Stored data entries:
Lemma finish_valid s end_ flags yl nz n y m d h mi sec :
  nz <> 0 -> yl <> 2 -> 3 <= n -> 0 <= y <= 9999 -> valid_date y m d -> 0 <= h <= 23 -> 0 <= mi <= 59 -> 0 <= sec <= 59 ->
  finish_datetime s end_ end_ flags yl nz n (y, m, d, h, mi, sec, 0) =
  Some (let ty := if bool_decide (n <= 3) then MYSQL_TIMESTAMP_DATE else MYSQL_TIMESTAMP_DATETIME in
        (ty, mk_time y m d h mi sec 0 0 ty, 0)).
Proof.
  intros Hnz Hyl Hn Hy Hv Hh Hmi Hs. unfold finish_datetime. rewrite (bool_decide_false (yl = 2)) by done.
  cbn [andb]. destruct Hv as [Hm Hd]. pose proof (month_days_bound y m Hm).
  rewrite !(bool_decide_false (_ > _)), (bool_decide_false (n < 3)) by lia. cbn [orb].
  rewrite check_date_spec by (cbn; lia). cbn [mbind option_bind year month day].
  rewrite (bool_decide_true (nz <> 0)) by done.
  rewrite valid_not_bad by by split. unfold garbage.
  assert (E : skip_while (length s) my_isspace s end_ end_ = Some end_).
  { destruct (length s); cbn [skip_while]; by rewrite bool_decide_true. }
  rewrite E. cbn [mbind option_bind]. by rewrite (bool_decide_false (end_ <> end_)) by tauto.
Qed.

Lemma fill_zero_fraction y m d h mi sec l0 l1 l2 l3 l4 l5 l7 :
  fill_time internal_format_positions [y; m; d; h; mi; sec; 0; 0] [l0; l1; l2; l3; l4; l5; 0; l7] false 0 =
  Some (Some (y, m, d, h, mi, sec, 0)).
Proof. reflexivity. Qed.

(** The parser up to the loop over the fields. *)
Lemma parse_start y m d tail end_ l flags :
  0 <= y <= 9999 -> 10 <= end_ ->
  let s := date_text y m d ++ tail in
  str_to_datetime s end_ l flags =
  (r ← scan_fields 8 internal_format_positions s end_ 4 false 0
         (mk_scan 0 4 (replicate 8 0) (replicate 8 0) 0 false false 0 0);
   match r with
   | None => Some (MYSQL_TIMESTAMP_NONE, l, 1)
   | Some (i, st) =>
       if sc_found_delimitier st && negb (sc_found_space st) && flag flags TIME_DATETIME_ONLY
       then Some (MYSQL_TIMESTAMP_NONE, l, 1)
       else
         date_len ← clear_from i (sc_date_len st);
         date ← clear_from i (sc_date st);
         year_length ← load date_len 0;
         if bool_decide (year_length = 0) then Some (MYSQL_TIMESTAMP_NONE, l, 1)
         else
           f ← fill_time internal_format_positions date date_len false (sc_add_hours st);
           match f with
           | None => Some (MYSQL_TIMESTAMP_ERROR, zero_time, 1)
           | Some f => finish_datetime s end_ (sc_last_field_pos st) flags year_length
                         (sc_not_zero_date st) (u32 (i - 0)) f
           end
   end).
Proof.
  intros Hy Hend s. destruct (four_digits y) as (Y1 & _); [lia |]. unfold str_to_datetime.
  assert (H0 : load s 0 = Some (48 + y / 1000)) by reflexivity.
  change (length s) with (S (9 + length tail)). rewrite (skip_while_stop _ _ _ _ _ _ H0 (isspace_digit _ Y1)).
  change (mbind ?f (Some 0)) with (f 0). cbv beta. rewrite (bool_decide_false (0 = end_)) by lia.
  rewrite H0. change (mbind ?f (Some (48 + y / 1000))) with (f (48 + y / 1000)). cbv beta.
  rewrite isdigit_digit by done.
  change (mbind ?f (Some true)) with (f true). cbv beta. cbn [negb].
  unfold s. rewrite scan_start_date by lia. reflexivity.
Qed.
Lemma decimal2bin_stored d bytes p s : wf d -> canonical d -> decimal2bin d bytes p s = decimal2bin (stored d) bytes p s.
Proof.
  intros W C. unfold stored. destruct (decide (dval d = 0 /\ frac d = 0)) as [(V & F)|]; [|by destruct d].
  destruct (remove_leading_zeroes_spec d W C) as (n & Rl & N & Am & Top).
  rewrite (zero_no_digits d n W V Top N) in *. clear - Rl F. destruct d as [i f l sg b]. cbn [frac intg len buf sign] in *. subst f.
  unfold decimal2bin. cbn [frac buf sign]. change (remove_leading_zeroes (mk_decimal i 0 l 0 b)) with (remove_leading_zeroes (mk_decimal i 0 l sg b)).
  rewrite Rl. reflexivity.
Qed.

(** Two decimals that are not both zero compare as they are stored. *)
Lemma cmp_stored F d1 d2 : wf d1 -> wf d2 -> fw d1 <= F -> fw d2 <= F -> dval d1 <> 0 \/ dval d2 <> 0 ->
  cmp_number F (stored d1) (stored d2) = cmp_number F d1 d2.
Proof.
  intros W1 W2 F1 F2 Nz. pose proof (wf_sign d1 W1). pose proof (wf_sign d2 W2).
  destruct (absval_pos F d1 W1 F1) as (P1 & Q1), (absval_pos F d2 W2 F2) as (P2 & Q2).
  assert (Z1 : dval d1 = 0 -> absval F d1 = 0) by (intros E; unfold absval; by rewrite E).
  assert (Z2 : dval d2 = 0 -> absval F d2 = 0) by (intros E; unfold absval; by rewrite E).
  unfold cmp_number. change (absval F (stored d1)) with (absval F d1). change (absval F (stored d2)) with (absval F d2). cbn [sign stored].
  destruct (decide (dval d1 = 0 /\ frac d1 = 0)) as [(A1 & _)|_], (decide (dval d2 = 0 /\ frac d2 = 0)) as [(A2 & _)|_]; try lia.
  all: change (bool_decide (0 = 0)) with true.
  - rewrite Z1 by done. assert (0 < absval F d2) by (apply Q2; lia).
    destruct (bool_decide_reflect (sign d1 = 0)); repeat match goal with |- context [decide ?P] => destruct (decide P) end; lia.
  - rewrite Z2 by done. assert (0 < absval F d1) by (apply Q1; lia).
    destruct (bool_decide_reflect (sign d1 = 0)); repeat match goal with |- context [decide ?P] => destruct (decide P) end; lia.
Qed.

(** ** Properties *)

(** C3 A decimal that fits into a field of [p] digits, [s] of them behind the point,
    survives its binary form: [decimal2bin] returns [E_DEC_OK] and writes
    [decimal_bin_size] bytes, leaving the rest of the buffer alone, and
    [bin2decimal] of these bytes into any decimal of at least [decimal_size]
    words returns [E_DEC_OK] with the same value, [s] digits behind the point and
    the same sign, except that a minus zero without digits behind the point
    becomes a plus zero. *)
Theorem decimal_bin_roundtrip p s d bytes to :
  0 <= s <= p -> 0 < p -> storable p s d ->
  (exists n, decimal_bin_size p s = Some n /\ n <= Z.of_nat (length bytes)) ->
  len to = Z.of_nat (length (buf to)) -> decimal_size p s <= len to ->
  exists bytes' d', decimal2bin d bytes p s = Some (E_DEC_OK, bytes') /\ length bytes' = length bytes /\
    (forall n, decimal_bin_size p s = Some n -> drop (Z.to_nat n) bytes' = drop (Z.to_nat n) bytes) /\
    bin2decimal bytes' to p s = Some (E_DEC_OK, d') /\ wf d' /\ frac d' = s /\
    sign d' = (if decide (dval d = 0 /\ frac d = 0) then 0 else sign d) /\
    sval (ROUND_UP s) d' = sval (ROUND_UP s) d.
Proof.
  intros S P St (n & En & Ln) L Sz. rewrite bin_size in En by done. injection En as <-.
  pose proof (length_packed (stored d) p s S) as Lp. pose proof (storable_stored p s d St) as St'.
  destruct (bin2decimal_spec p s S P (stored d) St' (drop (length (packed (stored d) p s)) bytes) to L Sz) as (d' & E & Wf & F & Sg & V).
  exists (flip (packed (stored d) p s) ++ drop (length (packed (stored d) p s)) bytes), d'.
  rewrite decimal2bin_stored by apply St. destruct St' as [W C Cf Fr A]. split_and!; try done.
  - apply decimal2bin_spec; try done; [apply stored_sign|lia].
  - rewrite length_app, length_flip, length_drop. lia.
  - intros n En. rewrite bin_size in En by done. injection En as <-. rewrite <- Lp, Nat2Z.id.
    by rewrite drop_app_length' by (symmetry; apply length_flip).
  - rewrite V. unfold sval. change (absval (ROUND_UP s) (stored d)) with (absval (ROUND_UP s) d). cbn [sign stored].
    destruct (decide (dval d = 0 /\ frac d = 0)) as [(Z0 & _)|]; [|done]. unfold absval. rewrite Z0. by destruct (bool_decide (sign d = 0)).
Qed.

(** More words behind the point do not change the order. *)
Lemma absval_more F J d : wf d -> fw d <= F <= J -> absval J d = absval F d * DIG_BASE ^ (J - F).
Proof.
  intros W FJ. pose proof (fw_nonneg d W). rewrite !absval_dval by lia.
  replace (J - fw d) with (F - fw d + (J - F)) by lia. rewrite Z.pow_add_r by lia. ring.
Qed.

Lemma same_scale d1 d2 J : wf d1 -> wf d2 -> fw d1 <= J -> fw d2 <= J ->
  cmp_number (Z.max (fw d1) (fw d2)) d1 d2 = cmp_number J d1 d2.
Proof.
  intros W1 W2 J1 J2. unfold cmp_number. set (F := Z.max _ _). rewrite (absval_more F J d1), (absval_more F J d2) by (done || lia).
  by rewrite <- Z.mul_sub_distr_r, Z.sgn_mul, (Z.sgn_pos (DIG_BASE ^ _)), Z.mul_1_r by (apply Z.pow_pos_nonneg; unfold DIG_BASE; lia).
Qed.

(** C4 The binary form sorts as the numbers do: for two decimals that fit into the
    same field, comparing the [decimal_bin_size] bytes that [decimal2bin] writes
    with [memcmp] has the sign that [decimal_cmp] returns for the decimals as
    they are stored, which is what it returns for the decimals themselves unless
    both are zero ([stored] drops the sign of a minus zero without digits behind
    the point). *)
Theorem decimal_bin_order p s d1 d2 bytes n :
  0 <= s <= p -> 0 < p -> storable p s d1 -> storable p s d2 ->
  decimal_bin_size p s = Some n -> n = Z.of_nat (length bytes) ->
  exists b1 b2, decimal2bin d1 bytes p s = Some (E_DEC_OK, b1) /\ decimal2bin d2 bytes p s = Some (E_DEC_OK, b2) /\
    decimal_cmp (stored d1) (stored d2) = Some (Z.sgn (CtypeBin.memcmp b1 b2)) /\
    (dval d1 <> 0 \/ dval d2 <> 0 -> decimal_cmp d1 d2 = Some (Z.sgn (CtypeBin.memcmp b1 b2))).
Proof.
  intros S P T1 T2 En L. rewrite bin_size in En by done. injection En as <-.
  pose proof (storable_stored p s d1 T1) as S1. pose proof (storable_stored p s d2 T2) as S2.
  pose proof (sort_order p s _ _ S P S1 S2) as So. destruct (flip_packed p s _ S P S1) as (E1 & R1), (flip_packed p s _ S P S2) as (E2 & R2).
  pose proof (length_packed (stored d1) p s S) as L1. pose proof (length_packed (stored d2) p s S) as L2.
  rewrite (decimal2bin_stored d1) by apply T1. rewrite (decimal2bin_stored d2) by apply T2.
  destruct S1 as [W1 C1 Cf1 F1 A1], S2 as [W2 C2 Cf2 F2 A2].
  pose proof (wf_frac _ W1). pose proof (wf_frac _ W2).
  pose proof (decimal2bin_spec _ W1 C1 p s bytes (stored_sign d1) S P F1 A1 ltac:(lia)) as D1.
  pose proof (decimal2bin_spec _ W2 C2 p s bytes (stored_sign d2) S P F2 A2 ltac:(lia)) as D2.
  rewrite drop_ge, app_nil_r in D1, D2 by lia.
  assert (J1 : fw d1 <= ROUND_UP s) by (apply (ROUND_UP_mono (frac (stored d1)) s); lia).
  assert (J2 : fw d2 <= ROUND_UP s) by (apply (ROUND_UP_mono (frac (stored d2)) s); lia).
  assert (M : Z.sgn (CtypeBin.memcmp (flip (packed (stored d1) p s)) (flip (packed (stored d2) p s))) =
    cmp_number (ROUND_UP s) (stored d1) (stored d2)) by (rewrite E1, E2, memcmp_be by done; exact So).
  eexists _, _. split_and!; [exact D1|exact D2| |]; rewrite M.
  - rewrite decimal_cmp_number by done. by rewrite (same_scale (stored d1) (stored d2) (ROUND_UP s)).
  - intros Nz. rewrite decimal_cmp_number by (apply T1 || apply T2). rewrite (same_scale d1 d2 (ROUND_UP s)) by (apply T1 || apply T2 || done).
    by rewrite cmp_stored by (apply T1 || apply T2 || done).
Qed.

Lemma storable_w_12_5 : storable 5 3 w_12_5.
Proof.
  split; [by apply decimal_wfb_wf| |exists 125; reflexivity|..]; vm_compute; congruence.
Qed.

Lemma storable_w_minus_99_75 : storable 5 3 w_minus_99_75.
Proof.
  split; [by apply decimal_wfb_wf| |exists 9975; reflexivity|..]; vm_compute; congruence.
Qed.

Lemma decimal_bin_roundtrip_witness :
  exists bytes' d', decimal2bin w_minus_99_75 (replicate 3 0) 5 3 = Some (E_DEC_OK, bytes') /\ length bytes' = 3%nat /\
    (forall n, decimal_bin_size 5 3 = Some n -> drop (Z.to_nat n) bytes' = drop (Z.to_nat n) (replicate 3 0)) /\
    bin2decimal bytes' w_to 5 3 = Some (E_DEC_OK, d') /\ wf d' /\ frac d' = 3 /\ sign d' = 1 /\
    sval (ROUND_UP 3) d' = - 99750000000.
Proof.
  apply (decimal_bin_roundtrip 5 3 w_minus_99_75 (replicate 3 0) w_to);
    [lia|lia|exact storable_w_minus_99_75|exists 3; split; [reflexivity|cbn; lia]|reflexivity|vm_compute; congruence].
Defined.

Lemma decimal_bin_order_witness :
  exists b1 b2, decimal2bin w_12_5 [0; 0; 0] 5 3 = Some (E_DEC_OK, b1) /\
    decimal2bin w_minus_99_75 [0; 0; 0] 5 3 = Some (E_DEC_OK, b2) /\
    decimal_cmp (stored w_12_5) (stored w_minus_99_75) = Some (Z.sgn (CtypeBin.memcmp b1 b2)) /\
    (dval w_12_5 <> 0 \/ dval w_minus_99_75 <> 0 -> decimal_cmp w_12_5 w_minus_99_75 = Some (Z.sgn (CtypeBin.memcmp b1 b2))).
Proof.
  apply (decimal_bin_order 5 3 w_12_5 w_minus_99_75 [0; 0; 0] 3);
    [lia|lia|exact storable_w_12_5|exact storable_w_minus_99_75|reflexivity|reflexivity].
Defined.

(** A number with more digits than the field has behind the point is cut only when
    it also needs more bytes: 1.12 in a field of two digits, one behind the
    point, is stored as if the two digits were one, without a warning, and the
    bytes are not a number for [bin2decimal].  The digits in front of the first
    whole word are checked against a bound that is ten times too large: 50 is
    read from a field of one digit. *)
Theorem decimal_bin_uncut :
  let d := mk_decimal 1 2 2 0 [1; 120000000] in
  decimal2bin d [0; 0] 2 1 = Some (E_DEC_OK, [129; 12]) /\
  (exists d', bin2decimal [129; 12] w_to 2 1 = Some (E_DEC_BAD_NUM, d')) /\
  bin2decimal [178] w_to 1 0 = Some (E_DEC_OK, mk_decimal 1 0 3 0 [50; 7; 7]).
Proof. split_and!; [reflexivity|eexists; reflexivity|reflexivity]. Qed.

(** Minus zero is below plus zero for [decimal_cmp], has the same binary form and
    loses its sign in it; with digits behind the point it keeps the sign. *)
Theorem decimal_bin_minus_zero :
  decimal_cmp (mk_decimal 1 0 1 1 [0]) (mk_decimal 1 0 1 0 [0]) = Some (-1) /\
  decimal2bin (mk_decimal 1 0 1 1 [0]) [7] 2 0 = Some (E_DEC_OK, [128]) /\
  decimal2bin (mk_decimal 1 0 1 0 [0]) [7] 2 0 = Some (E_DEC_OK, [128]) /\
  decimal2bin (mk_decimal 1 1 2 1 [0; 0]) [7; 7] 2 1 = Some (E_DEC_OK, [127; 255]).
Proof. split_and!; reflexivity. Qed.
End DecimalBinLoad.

• YOUR OBJECTIVE
Scan the entries above and copy each line where "match" occurs.

• ANSWER BOX
   match r with
           match f with
    destruct (bool_decide_reflect (sign d1 = 0)); repeat match goal with |- context [decide ?P] => destruct (decide P) end; lia.
    destruct (bool_decide_reflect (sign d1 = 0)); repeat match goal with |- context [decide ?P] => destruct (decide P) end; lia.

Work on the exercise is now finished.